23 FUNCTION ATP is referred to as UNIVERSAL ENERGY CURRENCY - for the following reasons;- 1. It can store or release energy in all types of cells in all organisms. 2. It provides energy for all types of activities within cells, for example active transport protein synthesis DNA replication cell division muscle contraction nerve impulse transmission formation of carbohydrates nitrogen fixation. NOTE - You may be required to suggest what specific cells use ATP for. Think what the cell may be doing. it is also known as an 'immediate' source of energy because, 1. It takes only one reaction and therefore only one enzyme to hydrolyse it. 2. The quantity of energy released is small enough for the sort of reactions it is used for inside a cell. ATP can cross some membranes, for example the membranes of the mitochondria where it is made during respiration.

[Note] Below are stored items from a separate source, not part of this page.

(* ===== verification/Base64.v ===== *)
(** encoding/base64 and encoding/hex, as the HTTP API uses them: StdEncoding and
    EncodeToString. *)

From stdpp Require Import prelude list numbers.
From Stdlib Require Import ZArith Lia.
From S2P Require Import Prelude Bytes.

(** ** The alphabet *)

(** The character of a 6-bit digit: A-Z, a-z, 0-9, + and /. *)
Definition b64_char (d : Z) : byte :=
  to_byte (if d <? 26 then 65 + d else if d <? 52 then 97 + (d - 26) else if d <? 62 then 48 + (d - 52) else if d =? 62 then 43 else 47).

Definition b64_digit (c : byte) : option Z :=
  let c := u8 c in
  if (65 <=? c) && (c <=? 90) then Some (c - 65)
  else if (97 <=? c) && (c <=? 122) then Some (c - 97 + 26)
  else if (48 <=? c) && (c <=? 57) then Some (c - 48 + 52)
  else if c =? 43 then Some 62
  else if c =? 47 then Some 63
  else None.

Definition padChar : byte := Byte.x3d.

(** ** Encoding *)

Fixpoint EncodeToString (src : bytes) : bytes :=
  match src with
  | [] => []
  | [x] => [b64_char (u8 x / 4); b64_char (u8 x mod 4 * 16); padChar; padChar]
  | [x; y] => [b64_char (u8 x / 4); b64_char (u8 x mod 4 * 16 + u8 y / 16); b64_char (u8 y mod 16 * 4); padChar]
  | x :: y :: z :: rest =>
      b64_char (u8 x / 4) :: b64_char (u8 x mod 4 * 16 + u8 y / 16) :: b64_char (u8 y mod 16 * 4 + u8 z / 64) :: b64_char (u8 z mod 64) ::
      EncodeToString rest
  end.

(** ** Decoding *)

Definition newline (c : byte) : bool := bool_decide (c = Byte.x0a) || bool_decide (c = Byte.x0d).

(** Four characters give three bytes; padding only at the end.  The bits a
    padded quantum leaves over are ignored. *)
Fixpoint decode_quanta (s : bytes) : option bytes :=
  match s with
  | [] => Some []
  | a :: b :: c :: d :: rest =>
      da ← b64_digit a;
      db ← b64_digit b;
      let x := to_byte (da * 4 + db / 16) in
      if bool_decide (c = padChar) then if bool_decide (d = padChar) && bool_decide (rest = []) then Some [x] else None else
      dc ← b64_digit c;
      let y := to_byte (db mod 16 * 16 + dc / 4) in
      if bool_decide (d = padChar) then if bool_decide (rest = []) then Some [x; y] else None else
      dd ← b64_digit d;
      out ← decode_quanta rest;
      Some (x :: y :: to_byte (dc mod 4 * 64 + dd) :: out)
  | _ => None
  end.

(** Newlines are skipped. *)
Definition DecodeString (s : bytes) : option bytes := decode_quanta (filter (fun c => newline c = false) s).

(** ** Round trip *)

Lemma b64_digit_char d : 0 <= d < 64 -> b64_digit (b64_char d) = Some d /\ b64_char d <> padChar /\ newline (b64_char d) = false.
Proof.
  intros Hd. assert (forallb (fun n => let d := Z.of_nat n in bool_decide (b64_digit (b64_char d) = Some d) && negb (bool_decide (b64_char d = padChar)) && negb (newline (b64_char d))) (seq 0 64) = true) as Hall by by vm_compute.
  rewrite forallb_forall in Hall. specialize (Hall (Z.to_nat d)). rewrite in_seq, Z2Nat.id in Hall by lia. specialize (Hall ltac:(lia)).
  apply andb_prop in Hall as [[H1%bool_decide_eq_true H2%negb_true_iff%bool_decide_eq_false]%andb_prop H3%negb_true_iff]. done.
Qed.

Lemma encoded_no_newline n : forall b, (length b <= n)%nat -> Forall (fun c => newline c = false) (EncodeToString b).
Proof.
  assert (forall d, 0 <= d < 64 -> newline (b64_char d) = false) as Hd by (intros d Hd; by apply b64_digit_char).
  induction n as [|n IH]; intros b Hl; [destruct b; [constructor|cbn in Hl; lia]|]. destruct b as [|x [|y [|z b]]]; cbn [EncodeToString]; [constructor|..];
    pose proof (u8_range x); repeat constructor; try done; try (apply Hd; try pose proof (u8_range y); try pose proof (u8_range z); Z.div_mod_to_equations; lia).
  apply IH. cbn in Hl. lia.
Qed.

Lemma to_byte_eq x z : z = u8 x -> to_byte z = x.
Proof. intros ->. apply to_byte_u8. Qed.

Lemma decode_encode n : forall b, (length b <= n)%nat -> decode_quanta (EncodeToString b) = Some b.
Proof.
  assert (forall d, 0 <= d < 64 -> b64_digit (b64_char d) = Some d) as Hd by (intros d Hd; by apply b64_digit_char).
  assert (forall d, 0 <= d < 64 -> bool_decide (b64_char d = padChar) = false) as Hp by (intros d Hr; apply bool_decide_eq_false; by apply b64_digit_char).
  induction n as [|n IH]; intros b Hl; [destruct b; [done|cbn in Hl; lia]|]. destruct b as [|x [|y [|z b]]]; cbn [EncodeToString decode_quanta]; [done|..]; pose proof (u8_range x).
  - rewrite !Hd by (Z.div_mod_to_equations; lia). cbn. f_equal. f_equal. apply to_byte_eq. Z.div_mod_to_equations. lia.
  - pose proof (u8_range y). rewrite !Hd by (Z.div_mod_to_equations; lia). cbn [mbind option_bind]. rewrite Hp by (Z.div_mod_to_equations; lia). cbn. f_equal.
    f_equal; [|f_equal]; apply to_byte_eq; Z.div_mod_to_equations; lia.
  - pose proof (u8_range y). pose proof (u8_range z). rewrite !Hd by (Z.div_mod_to_equations; lia). cbn [mbind option_bind]. rewrite !Hp by (Z.div_mod_to_equations; lia).
    rewrite IH by (cbn in Hl; lia). cbn [mbind option_bind]. f_equal. f_equal; [|f_equal; [|f_equal]]; apply to_byte_eq; Z.div_mod_to_equations; lia.
Qed.

(** What is encoded is decoded to itself. *)
Lemma DecodeString_EncodeToString b : DecodeString (EncodeToString b) = Some b.
Proof.
  unfold DecodeString. assert (filter (fun c => newline c = false) (EncodeToString b) = EncodeToString b) as ->.
  { pose proof (encoded_no_newline (length b) b (Nat.le_refl _)) as Hf. induction Hf as [|c l Hc _ IH]; [done|]. by rewrite filter_cons_True, IH. }
  by apply (decode_encode (length b)).
Qed.

(** ** Hexadecimal *)

Definition hex_char (d : Z) : byte := to_byte (if d <? 10 then 48 + d else 97 + (d - 10)).

Definition hex_EncodeToString (src : bytes) : bytes := src ≫= fun b => [hex_char (u8 b / 16); hex_char (u8 b mod 16)].

Lemma hex_char_inj a b : 0 <= a < 16 -> 0 <= b < 16 -> hex_char a = hex_char b -> a = b.
Proof.
  intros Ha Hb Heq. apply (f_equal u8) in Heq. unfold hex_char in Heq. rewrite !u8_to_byte in Heq.
  destruct (a <? 10) eqn:E1, (b <? 10) eqn:E2; rewrite !Z.mod_small in Heq by lia; lia.
Qed.

(** Different identifiers have different names. *)
Lemma hex_EncodeToString_inj a : forall b, hex_EncodeToString a = hex_EncodeToString b -> a = b.
Proof.
  induction a as [|x a IH]; intros [|y b] Heq; try done. cbn in Heq. injection Heq as H1 H2 H3. f_equal; [|by apply IH].
  pose proof (u8_range x). pose proof (u8_range y). apply hex_char_inj in H1; [|Z.div_mod_to_equations; lia..]. apply hex_char_inj in H2; [|Z.div_mod_to_equations; lia..].
  apply u8_inj. rewrite (Z.div_mod (u8 x) 16), (Z.div_mod (u8 y) 16) by lia. congruence.
Qed.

ATP cannot cross other membranes such as the plasma membrane. Therefore each cell has to produce its own ATP and usually it can't be passed from one cell to another.

24 Where is it formed? It is formed during respiration as energy is released from substrates like glucose. In the MITOCHONDRIA of eukaryotic cells during aerobic respiration (NOTE - many mitochondria indicate more energy is released as more aerobic respiration is possible) In the cytoplasm of most cells during anaerobic respiration (NOTE - very little energy is released ) On the mesosomes (folded inner membrane) of some bacteria during aerobic respiration. On the thylakoid membranes of Chloroplasts during the light dependent reactions of photosynthesis.